Monday was Terrease Aiken's 18th birthday, marking another family occasion without her father, who died in the 9/11 terrorist attack. But knowing that the man behind that plot had been killed made the day special.
"As wonderful as it is, it still doesn't change that my father isn't here," she texted her mother earlier Monday.
Terrease was only 8 when her father was killed. Terrance Aiken had been working in the World Trade Centers for only a few days when terrorist planes took down the skyscrapers. Kimberly Trimingham-Aiken moved her kids to metro Atlanta five years ago.
Since her husband's death, she said, she's spent so much time being the strong mother that she's had little time to grieve. Seems the older the kids get, the more they need their father, she said. She said she almost broke down teaching her 15-year-old, Kanan, to tie a necktie.
"This is the start of closure for me," she said. "I'm able to start healing."
For the families who lost relatives in the national tragedy of Sept. 11, bin Laden's death is something very personal. The attack that tore at the heart of the nation stole away their loved ones. On Monday, many cheered bin Laden's demise and felt a deep sense of satisfaction and, after all these years, justice. But others had mixed emotions -- from relief that the man responsible for so many deaths no longer had the power to wreck havoc, to discomfort over the way he met his end.
"I'm glad that he can't do any further harm to anyone," said Carolyn LaFrance, a McDonough woman whose brother, audiovisual technician Alan LaFrance, died that day. "I would have preferred he was captured alive and brought over here."
She held on to her anger for years, till it began to hurt her. "I went on spending sprees to get rid of the pain and loneliness," she said. In recent months, she has tried to set a new course for herself, guided by the example of her deceased brother. She remembered how he kept his calm in the worst situations. That's helped her through two years of unemployment.
Recently she wrote him a "grief letter," filled with memories such as when he convinced her to sneak into the movies with him. She told him she wished he could be there at the birth of her grandchildren and the death of their grandparents.

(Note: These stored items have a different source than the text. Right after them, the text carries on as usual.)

Lemma FloorLog1p_range (x : Z) : 0 <= math.FloorLog1p x <= 44.
Proof.
  unfold math.FloorLog1p.
  destruct (countLe_spec (1 + x) math.expCeil) as [H _]. exact H.
Qed.

Lemma FloorLog1p_mono (x1 x2 : Z) :
  x1 <= x2 → math.FloorLog1p x1 <= math.FloorLog1p x2.
Proof. intros H. apply countLe_mono. lia. Qed.

(** ** [math.FloorLog1p] is the floor of the real logarithm *)

Module LogSpec.
Import Stdlib.Reals.Reals Stdlib.micromega.Lra.
Import Enclosure RealSpec.
Local Open Scope R_scope.

Lemma scale_pos : 0 < IZR scale.
Proof. apply IZR_lt. reflexivity. Qed.

Lemma sq_step_real (S e l u l' u' : R) :
  0 < S → 0 < e → 0 <= l → l <= S * e → S * e < u →
  l' * S <= l * l → u * u < u' * S →
  l' <= S * (e * e) < u'.
Proof.
  intros HS He Hl Hlo Hup H1 H2. split.
  - apply Rmult_le_reg_r with S; [exact HS|].
    apply Rle_trans with (l * l); [exact H1|]. nra.
  - apply Rmult_lt_reg_r with S; [exact HS|].
    apply Rle_lt_trans with (u * u); [|exact H2]. nra.
Qed.

Lemma sq_step (l u : Z) (x : R) :
  (0 <= l)%Z →
  IZR l <= IZR scale * exp x < IZR u →
  IZR (sqLo l) <= IZR scale * exp (x + x) < IZR (sqUp u).
Proof.
  intros Hl [Hlo Hup]. rewrite exp_plus.
  apply sq_step_real with (l := IZR l) (u := IZR u); try done.
  - apply scale_pos.
  - apply exp_pos.
  - by apply IZR_le.
  - rewrite <- !mult_IZR. apply IZR_le. unfold sqLo.
    rewrite Z.mul_comm. apply Z.mul_div_le. reflexivity.
  - rewrite <- !mult_IZR. apply IZR_lt. unfold sqUp.
    pose proof (Z.mod_pos_bound (u * u) scale eq_refl).
    pose proof (Z.div_mod (u * u) scale ltac:(discriminate)). lia.
Qed.

Lemma sqLo_nonneg l : (0 <= l)%Z → (0 <= sqLo l)%Z.
Proof. intros Hl. unfold sqLo. apply Z.div_pos; [nia|reflexivity]. Qed.

Lemma iterSq_bounds n : ∀ (l u : Z) (x : R),
  (0 <= l)%Z →
  IZR l <= IZR scale * exp x < IZR u →
  IZR (iterSq sqLo n l) <= IZR scale * exp (2 ^ n * x) < IZR (iterSq sqUp n u).
Proof.
  induction n as [|n IH]; intros l u x Hl H; simpl.
  - rewrite Rmult_1_l. exact H.
  - replace (2 * 2 ^ n * x) with (2 ^ n * (x + x)) by ring.
    apply IH; [by apply sqLo_nonneg|by apply sq_step].
Qed.
(** C10. Whoever draws a component whose instance the registry holds,
    [main] at top level or [draw_component] for a nested center or vertex
    element, first resolves a size and then a rotation from that
    component's own options and only then calls its [draw]: with both
    option sets non-empty the call is the [draw] of the instance with the
    resolved size and rotation, entered two draws of the generator later.
    With empty [size_options], or empty [rotation_options], the call raises
    [IndexError] before [draw] is entered, for any component, a [Circle]
    included, although [Circle.draw] gives the same result for every
    rotation; with its four option sets non-empty a [Circle] is drawn, with
    radius [size / 2]. *)
Theorem caller_resolves_size_and_rotation fuel params (components : @Registry num)
    id c (center : @Point num) s0 s :
  lookup id components = Some (Some c) ->
  parse_components tape params s0 = (Ok components, s) ->
  (size_options (style c) <> [] -> rotation_options (style c) <> [] ->
   exists size rotation,
     In size (size_options (style c)) /\
     In rotation (rotation_options (style c)) /\
     random_choice (size_options (style c)) s = (Ok size, S s) /\
     random_choice (rotation_options (style c)) (S s) = (Ok rotation, S (S s)) /\
     draw_top tape fuel params components id s
     = draw tape (draw_component tape fuel params) c (canvas_center params)
            size rotation (S (S s)) /\
     draw_component tape (S fuel) params center id s0
     = draw tape (draw_component tape fuel params) c center
            size rotation (S (S s)))
  /\
  (size_options (style c) = [] ->
   draw_top tape fuel params components id s = (Raise IndexError, s) /\
   draw_component tape (S fuel) params center id s0 = (Raise IndexError, s))
  /\
  (size_options (style c) <> [] -> rotation_options (style c) = [] ->
   draw_top tape fuel params components id s = (Raise IndexError, S s) /\
   draw_component tape (S fuel) params center id s0 = (Raise IndexError, S s))
  /\
  (forall cid st,
     c = Circle cid st ->
     (forall size r1 r2 s1,
        draw tape (draw_component tape fuel params) c center size r1 s1
        = draw tape (draw_component tape fuel params) c center size r2 s1) /\
     (size_options st <> [] -> rotation_options st <> [] ->
      fill_options st <> [] -> opacity_options st <> [] ->
      exists size f o,
        In size (size_options st) /\ In f (fill_options st) /\
        In o (opacity_options st) /\
        draw_component tape (S fuel) params center id s0
        = (Ok (dwg_circle center (fdiv size (of_int 2)) f o), S (S (S (S s)))))).
Proof.
  intros Hl Hp.
  pose proof (@draw_top_found num ops tape fuel params components id c s Hl) as Et.
  pose proof (@draw_component_found num ops tape fuel params components center id c s0 s
                Hp Hl) as Ec.
  split; [| split; [| split]].
  - intros Hs Hr.
    destruct (random_choice_nonempty tape s Hs) as (size & Es & Is).
    destruct (random_choice_nonempty tape (S s) Hr) as (rot & Er & Ir).
    exists size, rot. repeat (split; [assumption |]).
    rewrite Et, Ec. unfold bind. rewrite Es, Er. split; reflexivity.
  - intros Hs. rewrite Et, Ec. unfold bind. rewrite Hs. split; reflexivity.
  - intros Hs Hr. rewrite Et, Ec.
    destruct (random_choice_nonempty tape s Hs) as (size & Es & _).
    unfold bind. rewrite Es, Hr. split; reflexivity.
  - intros cid st ->. split; [reflexivity |].
    cbn [style] in *. intros Hs Hr Hf Ho.
    destruct (random_choice_nonempty tape s Hs) as (size & Es & Is).
    destruct (random_choice_nonempty tape (S s) Hr) as (rot & Er & _).
    destruct (random_choice_nonempty tape (S (S s)) Hf) as (f & Ef & If).
    destruct (random_choice_nonempty tape (S (S (S s))) Ho) as (o & Eo & Io).
    exists size, f, o. repeat (split; [assumption |]).
    rewrite Ec. cbn [draw]. unfold Circle_draw, bind. rewrite Es, Er, Ef, Eo.
    reflexivity.
Qed.


End Resolution.

(** ** Scene assembler *)

Section Scene.

Context {num : Type} {ops : FloatOps num}.
Variable tape : nat -> nat.
Abbreviation random_choice := (random_choice tape).

Lemma drawn_at_top_run fuel params (components : @Registry num) id s n s' :
  drawn_at_top tape fuel params components id s n s' ->
  draw_top tape fuel params components id s = (Ok n, s').
Proof.
  intros (c & size & rot & Hl & Es & Er & _ & _ & Hd).
  erewrite draw_top_found by exact Hl.
  unfold bind. now rewrite Es, Er.
Qed.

Ten years after their son died, Shelby and Georgia White have gone through grief, a divorce borne of mutual despair -- and now the mutual joy of seeing bin Laden laid low.
Their son, Adam, was a 26-year-old worker in the financial services company Cantor Fitzgerald when the plane sliced into the north tower of the World Trade Centers. It was the first building hit and the last to go down. So many local news reports have been written about the White family that they have become metro Atlanta's face of 9/11 despair. They have appeared on TV and in numerous stories in The Atlanta Journal-Constitution, talking about their bright and adventurous son, his love of mountain climbing and his ambitious career in the Big Apple.
Shelby and Georgia, now close friends, make sure to take a bicycle ride together every Sept. 11, recalling the memories of Adam.
Shelby White said he's glad the terrorist leader is gone, though he never had any special death wish for him. He always saw bin Laden as part of a larger danger to the U.S.
As for emotional closure, he said, "I don't know what closure is. If it means I'm not going to think about my son, well that's never going to happen. I think about him every day, and I will until I'm off the planet."
He added, though, "Things are better today than they were yesterday."
For some, bin Laden's death provided little solace.
Sara Guest, who's sister was killed on the plane that crashed into the Pentagon, had trouble believing bin Laden was truly gone.
"I hope it's true," Guest, of Watkinsville, told the AJC. "I'm not sure I believe it yet."
Cindy Taylor, 53, an Atlanta school teacher, lost her brother, Vernon Cherry, who was a firefighter who died in the terror attacks.
"I do not celebrate murder in any form," Taylor said. Bin Laden's death "does not relieve my loss."
She was disturbed by all the celebrating. In general, she still has trouble thinking about that day 10 years ago. Most people, when they suffer the death of someone close, don't have to see it again and again in the news and headlines, she said.
"It's always still difficult," she said.
But, despite that difficulty, the 9/11 families keep moving forward.
Terrease Aiken, the birthday girl, graduates from Woodstock High School this May. She plans to study musical theater at Rutgers University. Kanan, her brother, wants to become a New York City police officer, hoping to make sure another 9/11 never occurs. The youngest, Andre, 13, loves computers, just like his father. The siblings are leading a normal life, which was hard for Trimingham-Aiken to imagine a decade ago.
That day in 2001, she heard the news, rushed to the roof to see the burning buildings for herself, all the while desperately hoping her husband would be alright, that he had somehow made it out alive.
"I'm just so happy today. I'm so happy," she said, as her voice trailed off into sobs.